Aina Hanau / Birth Land
‘Āina Hānau / Birth Land is a powerful collection of new poems by Kanaka ʻŌiwi (Native Hawaiian) poet Brandy Nālani McDougall. ‘Āina hānau—or the land of one’s birth—signifies identity through intimate and familial connections to place and creates a profound bond between the people in a community. McDougall’s poems flow seamlessly between ‘Ōlelo Hawai‘i and English, forming rhythms and patterns that impress on the reader a deep understanding of the land. Tracing flows from the mountains to the ocean, from the sky to the earth, and from ancestor to mother to child, these poems are rooted in the rich ancestral and contemporary literature of Hawaiʻi —moʻolelo, moʻokūʻauhau, and mele —honoring Hawaiian ʻāina, culture, language, histories, aesthetics, and futures.
The poems in Āina Hānau / Birth Land cycle through sacred and personal narratives while exposing and fighting ongoing American imperialism, settler colonialism, militarism, and social and environmental injustice to protect the ʻāina and its people. The ongoing environmental crisis in Hawaiʻi, inextricably linked to colonialism and tourism, is captured with stark intensity as McDougall writes, Violence is what we settle for / because we’ve been led to believe / green paper can feed us / more than green land. The experiences of birth, motherhood, miscarriage, and the power of Native Hawaiian traditions and self-advocacy in an often dismissive medical system is powerfully narrated by the speaker of the titular poem, written for McDougall’s daughters.
‘Āina Hānau reflects on what it means to be from and belong to an ʻāina hānau, as well as what it means to be an ‘āina hānau, as all mothers serve as the first birth lands for their children.

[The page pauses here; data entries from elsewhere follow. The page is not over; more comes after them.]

(* ===== verification/Comm.v ===== *)
(** * comm: comparing two sorted files

    Model of src/cmds/comm/comm.go: the options -1 -2 -3 that are taken out
    of the arguments before the flags are parsed, the reader of records, the
    loop over both files with its checks of the order, and the buffered
    output, of which an early return leaves the last bytes unwritten. The
    parser of the flags and the collation of the locale are parameters; a
    file is its bytes and how reading it ends. Writes to the output do not
    fail. *)

From Stdlib Require Import ZArith Lia String.
From stdpp Require Import base tactics list numbers strings.
From S2P Require Import Prelude SortOrder.

Open Scope Z_scope.
Open Scope go_scope.

Module Comm.

(** ** Buffered output

    [bufio.Writer]: what has reached the output, and the buffer. *)

Record writer := Writer { flushed : list Z; buffer : list Z }.

Definition buffer_size : Z := 4096.

Definition Flush (w : writer) : writer := Writer (flushed w ++ buffer w) [].

Definition WriteByte (w : writer) (c : Z) : writer :=
  let w := if buffer_size - len (buffer w) <=? 0 then Flush w else w in
  Writer (flushed w) (buffer w ++ [c]).

(** [direct]: with an empty buffer a text that does not fit is handed to the
    output as it is, which [WriteString] does when the output has a
    [WriteString] of its own, and [Write] always. *)
Fixpoint write_text (fuel : nat) (direct : bool) (w : writer) (s : list Z) : writer :=
  match fuel with
  | O => w
  | S fuel =>
      let avail := buffer_size - len (buffer w) in
      if len s <=? avail then Writer (flushed w) (buffer w ++ s)
      else if (len (buffer w) =? 0) && direct then Writer (flushed w ++ s) []
      else
        let n := Z.to_nat avail in
        write_text fuel direct (Flush (Writer (flushed w) (buffer w ++ take n s))) (drop n s)
  end.

Definition WriteString (direct : bool) (w : writer) (s : list Z) : writer := write_text (S (S (length s))) direct w s.

(** ** Records *)

(** The bytes that are left and the error at their end, if it is not EOF. *)
Record reader := Reader { data : list Z; end_error : option (list Z) }.

(** [recordReader.next]: the record, whether there is one, and the error. *)
Definition next (delim : Z) (r : reader) : list Z * bool * option (list Z) * reader :=
  match index_byte (data r) delim with
  | Some i => (take i (data r), true, None, Reader (drop (S i) (data r)) (end_error r))
  | None =>
      match data r with
      | [] => ([], false, end_error r, r)
      | d => (d, true, end_error r, Reader [] (end_error r))
      end
  end.

(** ** Options *)

Record columns := Columns { c1 : bool; c2 : bool; c3 : bool }.

Definition column (c : columns) (col : Z) : bool :=
  if col =? 1 then c1 c else if col =? 2 then c2 c else if col =? 3 then c3 c else false.

Definition column_digit (c : Z) : bool := (ch! "1" <=? c) && (c <=? ch! "3").

Definition set_column (s : columns) (c : Z) : columns :=
  if c =? ch! "1" then Columns true (c2 s) (c3 s)
  else if c =? ch! "2" then Columns (c1 s) true (c3 s)
  else Columns (c1 s) (c2 s) true.

(** [strings.Cut] at "=": the name, and whether there is a value. *)
Definition cut_name (a : list Z) : list Z * bool :=
  match index_byte a (ch! "=") with
  | Some i => (take i a, true)
  | None => (a, false)
  end.

(** The loop that takes the digits out of the options. *)
Fixpoint take_columns (suppress : columns) (valuePending : bool) (args : list (list Z)) : columns * list (list Z) :=
  match args with
  | [] => (suppress, [])
  | a :: args' =>
      if valuePending then
        let '(s, rest) := take_columns suppress false args' in (s, a :: rest)
      else if str_eqb a (str! "--") then (suppress, args)
      else if str_eqb a (str! "-") || negb (has_prefix a (str! "-")) then (suppress, args)
      else if has_prefix a (str! "--") then
        let '(name, hasValue) := cut_name (drop 2 a) in
        let pending := negb hasValue && has_prefix (str! "output-delimiter") name in
        let '(s, rest) := take_columns suppress pending args' in (s, a :: rest)
      else if existsb column_digit (drop 1 a) then
        let suppress := fold_left set_column (List.filter column_digit (drop 1 a)) suppress in
        let rebuilt := ch! "-" :: List.filter (fun c => negb (column_digit c)) (drop 1 a) in
        let '(s, rest) := take_columns suppress false args' in
        (s, if 1 <? len rebuilt then rebuilt :: rest else rest)
      else
        let '(s, rest) := take_columns suppress false args' in (s, a :: rest)
  end.

Record flags := Flags {
  checkOrder : bool;
  nocheckOrder : bool;
  outputDelimiter : option (list Z);
  total : bool;
  zeroTerminated : bool;
}.

Definition line_end (f : flags) : Z := if zeroTerminated f then 0 else 10.
Definition delimiter (f : flags) : list Z := match outputDelimiter f with Some d => d | None => [9] end.

(** ** The loop *)

Record result := Result { status : Z; stdout : list Z; stderr : list Z }.

(** What the command keeps of one file, and its name. *)
Record side := Side {
  name : list Z;
  input : reader;
  current : list Z;
  have : bool;
  warned : bool;
}.

Record state := State {
  first : side;
  second : side;
  seenUnpairable : bool;
  count1 : Z; count2 : Z; count3 : Z;
  bw : writer;
  errs : list Z;
}.

Definition get (file : Z) (st : state) : side := if file =? 1 then first st else second st.

Definition set_side (file : Z) (st : state) (s : side) (e : list Z) : state :=
  State (if file =? 1 then s else first st) (if file =? 1 then second st else s) (seenUnpairable st)
    (count1 st) (count2 st) (count3 st) (bw st) (errs st ++ e).

Definition set_unpairable (st : state) : state :=
  State (first st) (second st) true (count1 st) (count2 st) (count3 st) (bw st) (errs st).

Section command.
(** The comparison: an error, or the order. *)
Context (compare : list Z -> list Z -> list Z + Z).
Context (direct : bool) (suppress : columns) (f : flags).

Definition emit (col : Z) (line : list Z) (st : state) : state :=
  let count k := if col =? k then 1 else 0 in
  let w :=
    if column suppress col then bw st
    else
      let tabs := (if (1 <? col) && negb (c1 suppress) then 1 else 0) + (if (2 <? col) && negb (c2 suppress) then 1 else 0) in
      let w := WriteString direct (bw st) (mjoin (replicate (Z.to_nat tabs) (delimiter f))) in
      let w := WriteString direct w line in
      WriteByte w (line_end f) in
  State (first st) (second st) (seenUnpairable st)
    (count1 st + count 1) (count2 st + count 2) (count3 st + count 3) w (errs st).

Definition not_sorted (file : Z) : list Z :=
  str! "comm: file " ++ itoa file ++ str! " is not in sorted order" ++ [10].

Definition comparison_failed (e : list Z) : list Z := str! "comm: comparison failed: " ++ e ++ [10].

(** [advance]: whether to go on. *)
Definition advance (file : Z) (st : state) : bool * state :=
  let s := get file st in
  let '(record, ok, err, r) := next (line_end f) (input s) in
  match err with
  | Some e =>
      (false, set_side file st (Side (name s) r (current s) (have s) (warned s))
                (str! "comm: " ++ name s ++ str! ": " ++ e ++ [10]))
  | None =>
      let s' := Side (name s) r record ok (warned s) in
      if have s && ok then
        match compare (current s) record with
        | inl e => (false, set_side file st s' (comparison_failed e))
        | inr order =>
            if (0 <? order) && negb (nocheckOrder f) then
              if checkOrder f then (false, set_side file st s' (not_sorted file))
              else if seenUnpairable st && negb (warned s)
              then (true, set_side file st (Side (name s) r record ok true) (not_sorted file))
              else (true, set_side file st s' [])
            else (true, set_side file st s' [])
        end
      else (true, set_side file st s' [])
  end.

Definition advance_both (st : state) : bool * state :=
  let '(ok, st) := advance 1 st in
  if ok then advance 2 st else (false, st).

Definition total_line (st : state) : list Z :=
  let shown k c := if column suppress k then 0 else c in
  let a := shown 1 (count1 st) in
  let b := shown 2 (count2 st) in
  let c := shown 3 (count3 st) in
  let d := delimiter f in
  itoa a ++ d ++ itoa b ++ d ++ itoa c ++ d ++ itoa (a + b + c) ++ str! " total".

(** After the loop. *)
Definition finish (st : state) : result :=
  let w :=
    if total f then WriteByte (WriteString true (bw st) (total_line st)) (line_end f)
    else bw st in
  let out := flushed (Flush w) in
  if warned (first st) || warned (second st)
  then Result 1 out (errs st ++ str! "comm: input is not in sorted order" ++ [10])
  else Result 0 out (errs st).

(** An early return leaves the buffer unwritten. *)
Definition stop (st : state) : result := Result 1 (flushed (bw st)) (errs st).

Fixpoint loop (fuel : nat) (st : state) : outcome result :=
  match fuel with
  | O => OutOfFuel
  | S fuel =>
      let go (r : bool * state) := if r.1 then loop fuel r.2 else Ret (stop r.2) in
      if have (first st) || have (second st) then
        match (if negb (have (first st)) then inr 1
               else if negb (have (second st)) then inr (-1)
               else compare (current (first st)) (current (second st))) with
        | inl e =>
            Ret (stop (State (first st) (second st) (seenUnpairable st) (count1 st) (count2 st) (count3 st) (bw st)
                         (errs st ++ comparison_failed e)))
        | inr d =>
            if d <? 0 then go (advance 1 (emit 1 (current (first st)) (set_unpairable st)))
            else if 0 <? d then go (advance 2 (emit 2 (current (second st)) (set_unpairable st)))
            else go (advance_both (emit 3 (current (first st)) st))
        end
      else Ret (finish st)
  end.

Definition start (name1 name2 : list Z) (r1 r2 : reader) : state :=
  State (Side name1 r1 [] false false) (Side name2 r2 [] false false) false 0 0 0 (Writer [] []) [].

Definition loop_fuel (r1 r2 : reader) : nat := length (data r1) + length (data r2) + 3.

Definition compare_files (name1 name2 : list Z) (r1 r2 : reader) : outcome result :=
  let '(ok, st) := advance_both (start name1 name2 r1 r2) in
  if ok then loop (loop_fuel r1 r2) st else Ret (stop st).
End command.

(** ** The command *)

Record collator := Collator { Compare_ : list Z -> list Z -> list Z + Z; Close : option (list Z) }.

Record world := World {
  w_stdin : reader;
  w_open : list Z -> list Z + reader;
  (** LC_COLLATE when it is not C or POSIX, and what opening it gives. *)
  w_collate : option (list Z * (list Z + collator));
}.

Definition UsageError (msg : list Z) : result :=
  Result 2 [] (str! "comm: " ++ msg ++ [10] ++ str! "Try 'comm --help' for more information." ++ [10]).

Definition openRecordReader (w : world) (operand : list Z) : list Z + reader :=
  if str_eqb operand (str! "-") then inr (w_stdin w) else w_open w operand.

Definition open_failed (op e : list Z) : result := Result 1 [] (str! "comm: " ++ op ++ str! ": " ++ e ++ [10]).

Definition compare_operands (w : world) (direct : bool) (suppress : columns) (f : flags)
  (compare : list Z -> list Z -> list Z + Z) (op1 op2 : list Z) : outcome result :=
  match openRecordReader w op1 with
  | inl e => Ret (open_failed op1 e)
  | inr r1 =>
      match openRecordReader w op2 with
      | inl e => Ret (open_failed op2 e)
      | inr r2 => compare_files compare direct suppress f op1 op2 r1 r2
      end
  end.

Definition collate_failed (name e : list Z) : list Z := str! "comm: LC_COLLATE=" ++ name ++ str! ": " ++ e ++ [10].

(** The deferred [Close] of the collation. *)
Definition close_collator (name : list Z) (c : collator) (r : result) : result :=
  match Close c with
  | None => r
  | Some e => Result (if status r =? 0 then 1 else status r) (stdout r) (stderr r ++ collate_failed name e)
  end.

(** [parse] is [ParseRequireOrder]: a result of its own, or the flags and
    the operands. *)
Definition runWithCollator (parse : list (list Z) -> result + flags * list (list Z)) (direct : bool) (w : world)
  (args : list (list Z)) : outcome result :=
  let '(suppress, rest) := take_columns (Columns false false false) false args in
  match parse rest with
  | inl r => Ret r
  | inr (f, operands) =>
      match operands with
      | [] => Ret (UsageError (str! "missing operand"))
      | [op] => Ret (UsageError (str! "missing operand after '" ++ op ++ str! "'"))
      | _ :: _ :: op :: _ => Ret (UsageError (str! "extra operand '" ++ op ++ str! "'"))
      | [op1; op2] =>
          if str_eqb op1 (str! "-") && str_eqb op2 (str! "-")
          then Ret (UsageError (str! "both files cannot be standard input"))
          else
            match w_collate w with
            | None => compare_operands w direct suppress f (fun a b => inr (Compare a b)) op1 op2
            | Some (name, inl e) => Ret (Result 2 [] (collate_failed name e))
            | Some (name, inr c) =>
                let! r := compare_operands w direct suppress f (Compare_ c) op1 op2 in
                Ret (close_collator name c r)
            end
      end
  end.
End Comm.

Brandy Nālani McDougall’s second collection of poetry ‘Āina Hānau / Birth Land is a poetry that sings healing down to the realms of the occupied and to the people enduring the ruinous ‘gifts of Western civilization.’ Through intimate address to the poet’s own people and to her daughters, we behold a retelling of a creation story where birth is synonymous with ‘āina, where responsibility to land and community winds form and stanza into a ‘rope of resistance.’ Watching McDougall’s intimate act of reclamation and proud assertion of a sovereign heart, I am left in wakeful wonder of the connections of spirit to place, and of the poet’s kuleana to a practice of radical freedom that more than resists colonization—it dismantles it line by aloha ‘āina line.
Āina Hānau / Birth Land is a collection of poems that could only be written by an Indigenous Hawaiian mother; they fight to create space for Indigenous life. These are poems that speak to and for a community that contests the colonization of everything Hawaiian today—from language to bodies to home lands.